Tambah lagi, daerah resapan air di hulu, yakni kawasan hutan di Deliserdang dan Karo yang telah rusak juga turut memperparah keadaan. Namun sebenarnya dampaknya bisa tidak separah sekarang bila pemerintah Kota Medan mau peduli dan serius menata kota ini, khususnya sistem drainase.
Dulunya sistem drainase di Kota Medan merupakan peninggalan orang-orang Eropa yang banyak berkontribusi membangun kota ini. Mereka sudah mengatur sistem drainase setidaknya untuk jangka waktu beratus tahun ke depan. Untuk tiga puluh tahun sekali dranaise itu harus diperbaiki tanpa harus merusak instalasi dan jaringannya.
Sayangnya sistem drainase itu banyak yang "diutak-atik" saat pembangunan kota Medan berlanjut. Malah banyak pula bangunan raksasa yang tidak memiliki konsep drainase yang proporsional dan tertata. Sebaliknya, ada pula di antaranya yang sekedar memanfaatkan sungai-sungai sebagai "hilir" drainasenya.

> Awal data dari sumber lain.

(* ===== verification/Utf8Spec.v ===== *)
(** * UTF-8 strings: what the functions compute

    A string is well formed when it is a sequence of characters: a first byte
    that announces the length, then continuation bytes. *)

From S2P Require Import Prelude.
From S2P Require Import Simd.
From S2P Require Import Reverse.
From S2P Require Import Utf8.

Definition continuation (b : Z) : bool := (0x80 <=? b) && (b <? 0xC0).
Definition lead (b : Z) : bool := ((0 <=? b) && (b <? 0x80)) || ((0xC0 <=? b) && (b <? 0xF8)).

Definition utf8_ok (c : list Z) : Prop :=
  match c with b :: t => lead b = true /\ utf8_len b = length c /\ forallb continuation t = true | [] => False end.

(** what the bytes of a column decompose into *)
Definition utf8_string (s : list Z) (cs : list (list Z)) : Prop := s = mjoin cs /\ Forall utf8_ok cs.

Definition sizes_lead (char_size : Z -> res Z) : Prop :=
  forall b, lead b = true -> char_size b = Ok (Z.of_nat (utf8_len b)) /\ (0 < utf8_len b)%nat.

Lemma lead_byte b : lead b = true -> inu 8 b.
Proof. unfold lead, inu. rewrite orb_true_iff, !andb_true_iff, !Z.leb_le, !Z.ltb_lt. lia. Qed.

Lemma sizes_lead_check char_size :
  forallb (fun b => negb (lead b) || bool_decide (char_size b = Ok (Z.of_nat (utf8_len b)) /\ (0 < utf8_len b)%nat)) (seqZ 0 256) = true ->
  sizes_lead char_size.
Proof.
  intros H b Hb. pose proof (byte_cases _ H b (lead_byte b Hb)) as Hc. cbv beta in Hc. rewrite Hb in Hc. by apply bool_decide_eq_true in Hc.
Qed.

Lemma sizes_table : sizes_lead (fun c => rd UTF8_BYTE_LENGTH_TABLE c).
Proof. apply sizes_lead_check. vm_compute. reflexivity. Qed.
Lemma sizes_table2 : sizes_lead (fun c => rd UTF8_BYTE_LENGTH_TABLE2 (Z.shiftr c 3)).
Proof. apply sizes_lead_check. vm_compute. reflexivity. Qed.
Lemma sizes_zeros : sizes_lead (fun c => k ← clz 32 (u8 (Z.lnot c)); Ok (size_of_zeros k)).
Proof. apply sizes_lead_check. vm_compute. reflexivity. Qed.
Lemma sizes_char t : sizes_lead (char_size_of t).
Proof. destruct t; apply sizes_lead_check; vm_compute; reflexivity. Qed.

(** the byte and the size at the start of a character *)
Lemma char_at char_size done c todo : sizes_lead char_size -> utf8_ok c -> exists b,
  rd (mjoin done ++ mjoin (c :: todo)) (Z.of_nat (length (mjoin done))) = Ok b /\ char_size b = Ok (Z.of_nat (length c)) /\
  (Z.of_nat (length (mjoin done)) <? Z.of_nat (length (mjoin done ++ mjoin (c :: todo)))) = true /\
  (0 < length c)%nat.
Proof.
  intros Hs Hc. destruct c as [|b t]; [done|]. destruct Hc as (Hl & Hn & _). exists b. destruct (Hs b Hl) as [E Hp].
  split_and!; [|by rewrite E, Hn| |simpl; lia].
  - apply rd_nat. simpl. by rewrite list_lookup_middle.
  - apply Z.ltb_lt. rewrite length_app. simpl. lia.
Qed.

(** the first characters of a string joined, in their two forms *)
Lemma join_next (done : list (list Z)) c todo : mjoin done ++ mjoin (c :: todo) = mjoin (done ++ [c]) ++ mjoin todo.
Proof. rewrite join_app. simpl. by rewrite app_nil_r, <-app_assoc. Qed.

Lemma join_next_length (done : list (list Z)) c : Z.of_nat (length (mjoin done)) + Z.of_nat (length c) = Z.of_nat (length (mjoin (done ++ [c]))).
Proof. rewrite join_app, length_app. simpl. rewrite app_nil_r. lia. Qed.

Lemma at_end (done : list (list Z)) : (Z.of_nat (length (mjoin done)) <? Z.of_nat (length (mjoin done ++ mjoin []))) = false.
Proof. simpl. rewrite app_nil_r. apply Z.ltb_irrefl. Qed.

Lemma join_cons_fuel (c : list Z) todo fuel : (0 < length c)%nat -> (length (mjoin (c :: todo)) < S fuel)%nat -> (length (mjoin todo) < fuel)%nat.
Proof. simpl. rewrite length_app. lia. Qed.

Lemma length_loop_spec char_size todo : sizes_lead char_size -> Forall utf8_ok todo -> forall fuel done len,
  (length (mjoin todo) < fuel)%nat ->
  length_loop char_size fuel (mjoin done ++ mjoin todo) (Z.of_nat (length (mjoin done))) len = Ok (len + Z.of_nat (length todo)).
Proof.
  intros Hs Ht. induction Ht as [|c todo Hc Ht IH]; intros [|fuel] done len Hf; try lia; cbn [length_loop].
  - rewrite at_end. f_equal. simpl. lia.
  - destruct (char_at char_size done c todo Hs Hc) as (b & -> & Hb & -> & Hp). cbn [mbind res_bind]. rewrite Hb. cbn [mbind res_bind].
    rewrite join_next, join_next_length, IH by (by eapply join_cons_fuel). f_equal. simpl. lia.
Qed.

(** the offsets of the characters after [done] *)
Fixpoint positions (o : Z) (cs : list (list Z)) : list Z :=
  match cs with [] => [] | c :: cs => o :: positions (o + Z.of_nat (length c)) cs end.

Lemma index_loop_spec char_size todo : sizes_lead char_size -> Forall utf8_ok todo -> forall fuel done index,
  (length (mjoin todo) < fuel)%nat ->
  index_loop char_size fuel (mjoin done ++ mjoin todo) (Z.of_nat (length (mjoin done))) index =
    Ok (index ++ positions (Z.of_nat (length (mjoin done))) todo).
Proof.
  intros Hs Ht. induction Ht as [|c todo Hc Ht IH]; intros [|fuel] done index Hf; try lia; cbn [index_loop].
  - rewrite at_end. simpl. by rewrite app_nil_r.
  - destruct (char_at char_size done c todo Hs Hc) as (b & -> & Hb & -> & Hp). cbn [mbind res_bind]. rewrite Hb. cbn [mbind res_bind].
    rewrite join_next, join_next_length, IH by (by eapply join_cons_fuel). cbn [positions]. by rewrite <-app_assoc, join_next_length.
Qed.

Lemma positions_length o cs : length (positions o cs) = length cs.
Proof. revert o. induction cs as [|c cs IH]; intros o; simpl; [done|]. by rewrite IH. Qed.

Lemma positions_lookup o cs i : (i < length cs)%nat -> positions o cs !! i = Some (o + Z.of_nat (length (mjoin (take i cs)))).
Proof.
  revert o i. induction cs as [|c cs IH]; intros o [|i] Hi; simpl in *; try lia; [f_equal; lia|].
  rewrite IH by lia. f_equal. rewrite length_app. lia.
Qed.

Lemma skip_leading_chars t n todo : Forall utf8_ok todo -> forall fuel done i, (length (mjoin todo) < fuel)%nat -> 0 <= i ->
  skip_leading_loop t fuel (mjoin done ++ mjoin todo) (Z.of_nat (length (mjoin done))) i n =
    Ok (Z.of_nat (length (mjoin (done ++ take (Z.to_nat (n - i)) todo)))).
Proof.
  intros Ht. induction Ht as [|c todo Hc Ht IH]; intros [|fuel] done i Hf Hi; try lia; cbn [skip_leading_loop].
  - rewrite at_end, andb_false_r. by rewrite take_nil, app_nil_r.
  - destruct (char_at (char_size_of t) done c todo (sizes_char t) Hc) as (b & Hb1 & Hb & -> & Hp). destruct (Z.ltb_spec i n) as [Hlt|Hge]; simpl (_ && _).
    + cbn iota. rewrite Hb1. cbn [mbind res_bind]. rewrite Hb. cbn [mbind res_bind].
      rewrite join_next, join_next_length, IH by (by eapply join_cons_fuel || lia).
      replace (Z.to_nat (n - i)) with (S (Z.to_nat (n - (i + 1)))) by lia. cbn [take]. by rewrite <-app_assoc.
    + cbn iota. replace (Z.to_nat (n - i)) with 0%nat by lia. by rewrite take_0, app_nil_r.
Qed.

Gorong-gorong di jalan-jalan di pusat Kota Medan juga banyak yang sudah tidak berfungsi lagi. Sebagian telah tersumbat dan tertutup secara permanen antara lain karena pembangunan yang serampangan di atasnya. Padahal bukan tidak mungkin air masih terus masuk ke gorong-gorong itu.
Karena itu, ketika hujan turun, air yang mengendap di gorong-gorong itu langsung tumpah ruah ke jalan-jalan. Air yang hitam berbau busuk bercampur dengan air hujan dan menjadi pemandangan yang biasa saat hujan turun di Kota Medan.
Daerah resapan kota berupa taman mauapun hutan kota yang diharap membantu mengurangi dampak hujan yang turun tidak berpengaruh apa-apa, karena daya serapnya memang begitu rendah. Apalagi taman kota di Medan sangat minim, bisa dihitung dengan jari.
Kompleksitas inilah yang membuat Medan rentan terhadap banjir. Kompleksitas yang disebabkan oleh karena salah urus pemerintah kotanya sendiri.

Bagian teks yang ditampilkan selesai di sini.